> [EXERCISE] Write out, please, the lines from the beginning of the material to the line with "Open Scope Z_scope.", including both ends and nothing else.

> [DATA SECTION]

(* ===== verification/Wire.v ===== *)
(** * Messages on the wire (proto/symba/v1) and replies

    The protobuf messages the servicers read and write, field by field.  Bytes
    are strings of codes below 256; a Timestamp is its microseconds; a field
    with presence is an option.  Identifiers are well-formed UUIDs, except where
    the code handles text that is none ([option uuid], None for such text). *)

From S2P Require Import Prelude PyStr Errors States Json JsonLoads Records Database World.
From Stdlib Require Import ZArith QArith.
Open Scope string_scope.
Open Scope Z_scope.

Record RetryPolicy := mkRetryPolicy {
  rp_max_attempts : Z;
  rp_backoff_base_s : Q;
  rp_backoff_factor : Q;
  rp_backoff_max_s : Q;
  rp_jitter : bool
}.

Inductive JobSpec := mkJobSpec {
  js_task_name : string;
  js_payload_json : string;
  js_pipeline : string;
  js_stage : string;
  js_ctx_id : string;
  js_group_key : string;
  js_dedup_key : string;
  js_runs_on : list string;
  js_rate_class : string;
  js_priority : Z;
  js_timeout_s : Z;
  js_lease_ttl_s : Z;
  js_retry : option RetryPolicy;
  js_run_at : option time;
  js_chain : list string;
  js_depends_on : list (uuid * string);
  js_on_failure : option JobSpec;
  js_max_concurrent_per_group : Z
}.

(** A spec with a task name and a payload, every other field unset. *)
Definition bare_spec (task_name payload_json : string) : JobSpec :=
  mkJobSpec task_name payload_json "" "" "" "" "" [] "" 0 0 0 None None [] [] None 0.

(** The fields of [Job.spec] that replies fill in. *)
Record ReplySpec := mkReplySpec {
  rs_task_name : string;
  rs_pipeline : string;
  rs_stage : string;
  rs_ctx_id : string;
  rs_group_key : string;
  rs_payload_json : string
}.

Record Job := mkWireJob {
  wj_id : uuid;
  wj_tenant : string;
  wj_spec : ReplySpec;
  wj_state : Z;
  wj_attempt : Z;
  wj_result_json : string;
  wj_claimed_by : string;
  wj_last_error : string;
  wj_created_at : option time;
  wj_started_at : option time;
  wj_finished_at : option time;
  wj_error_history_json : string
}.

Record JobEvent := mkJobEvent {
  je_job_id : uuid;
  je_event : string;
  je_at : option time;
  je_detail_json : string
}.

Record QueryRequest := mkQuery {
  q_tenant : string;
  q_ctx_id : string;
  q_state : Z;
  q_task_name : string;
  q_pipeline : string;
  q_stage : string;
  q_group_key : string;
  q_created_after : option time;
  q_page_size : Z;
  q_page_token : string;
  q_parent_gate_id : option uuid
}.

Record ClaimRequest := mkClaim {
  cl_worker_id : string;
  cl_tags : list string;
  cl_free_slots : Z;
  cl_sdk_version : string;
  cl_labels : list (string * string);
  cl_registered_tasks : list string
}.

Record FailRequest := mkFailRequest {
  fr_job_id : uuid;
  fr_lease_token : uuid;
  fr_error_type : string;
  fr_error_message : string;
  fr_stack_hash : string;
  fr_retryable : bool;
  fr_max_attempts : Z;
  fr_error_metadata_json : string;
  fr_error_message_safe : bool;
  fr_rate_limited : bool;
  fr_retry_after_s : pyfloat
}.

(** ** The job states on the wire *)

(** [_STATE_TO_PROTO] *)
Definition state_to_proto (s : JobState) : Z :=
  match s with
  | SUBMITTED => 1 | QUEUED => 2 | RUNNING => 3 | WAITING => 4 | SUCCEEDED => 5 | DEAD => 6 | CANCELLED => 7
  end.

(** [_PROTO_TO_STATE.get] *)
Definition proto_to_state (n : Z) : option JobState :=
  List.find (fun s => state_to_proto s =? n) (LIVE_STATES ++ TERMINAL_STATES)%list.

Lemma proto_state_inverse s : proto_to_state (state_to_proto s) = Some s.
Proof. by destruct s. Qed.

(** ** Replies of an RPC

    [context.abort] ends a call with a status and a text; None is a text the
    model does not keep (a ValueError's, the version handshake's).  Any other exception reaches
    grpc, which answers UNKNOWN. *)
Inductive reply (A : Type) :=
| Reply (a : A)
| Abort (code : string) (details : option string)
| Crash (e : exn).
Arguments Reply {_} _.
Arguments Abort {_} _ _.
Arguments Crash {_} _.

Definition RPC (A : Type) : Type := World -> World * reply A.

(** [try: m except SymbaError as err: await _abort(context, err)] *)
Definition rpc {A} (m : EM A) : RPC A := fun w =>
  match m w with
  | (w', Ok a) => (w', Reply a)
  | (w', Raise (Symba e)) => (w', Abort (grpc_code (err_class e)) (Some (message e)))
  | (w', Raise e) => (w', Crash e)
  end.

(** A call outside any [try]. *)
Definition bare {A} (m : EM A) : RPC A := fun w =>
  match m w with
  | (w', Ok a) => (w', Reply a)
  | (w', Raise e) => (w', Crash e)
  end.

Definition lift {A} (r : result exn A) : EM A := match r with Ok a => mret a | Raise e => raise e end.

(** [json.loads(raw.decode())]; both ways it fails are ValueErrors. *)
Definition loads_bytes (raw : string) : result exn json :=
  match utf8_decode raw with
  | None => Raise ValueError
  | Some s => match loads s with Some j => Ok j | None => Raise ValueError end
  end.

(** Where the code takes any JSON value and the model's column is an object. *)
Definition as_object (j : json) : result exn dict := match j with JObj d => Ok d | _ => Raise OutOfModel end.

(** [n or d] of an integer field *)
Definition or_int (n d : Z) : Z := if n =? 0 then d else n.
Definition or_int_none (n : Z) : option Z := if n =? 0 then None else Some n.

> [RESULT OF THE EXERCISE]
(* ===== verification/Wire.v ===== *)
(** * Messages on the wire (proto/symba/v1) and replies

    The protobuf messages the servicers read and write, field by field.  Bytes
    are strings of codes below 256; a Timestamp is its microseconds; a field
    with presence is an option.  Identifiers are well-formed UUIDs, except where
    the code handles text that is none ([option uuid], None for such text). *)

From S2P Require Import Prelude PyStr Errors States Json JsonLoads Records Database World.
From Stdlib Require Import ZArith QArith.
Open Scope string_scope.
Open Scope Z_scope.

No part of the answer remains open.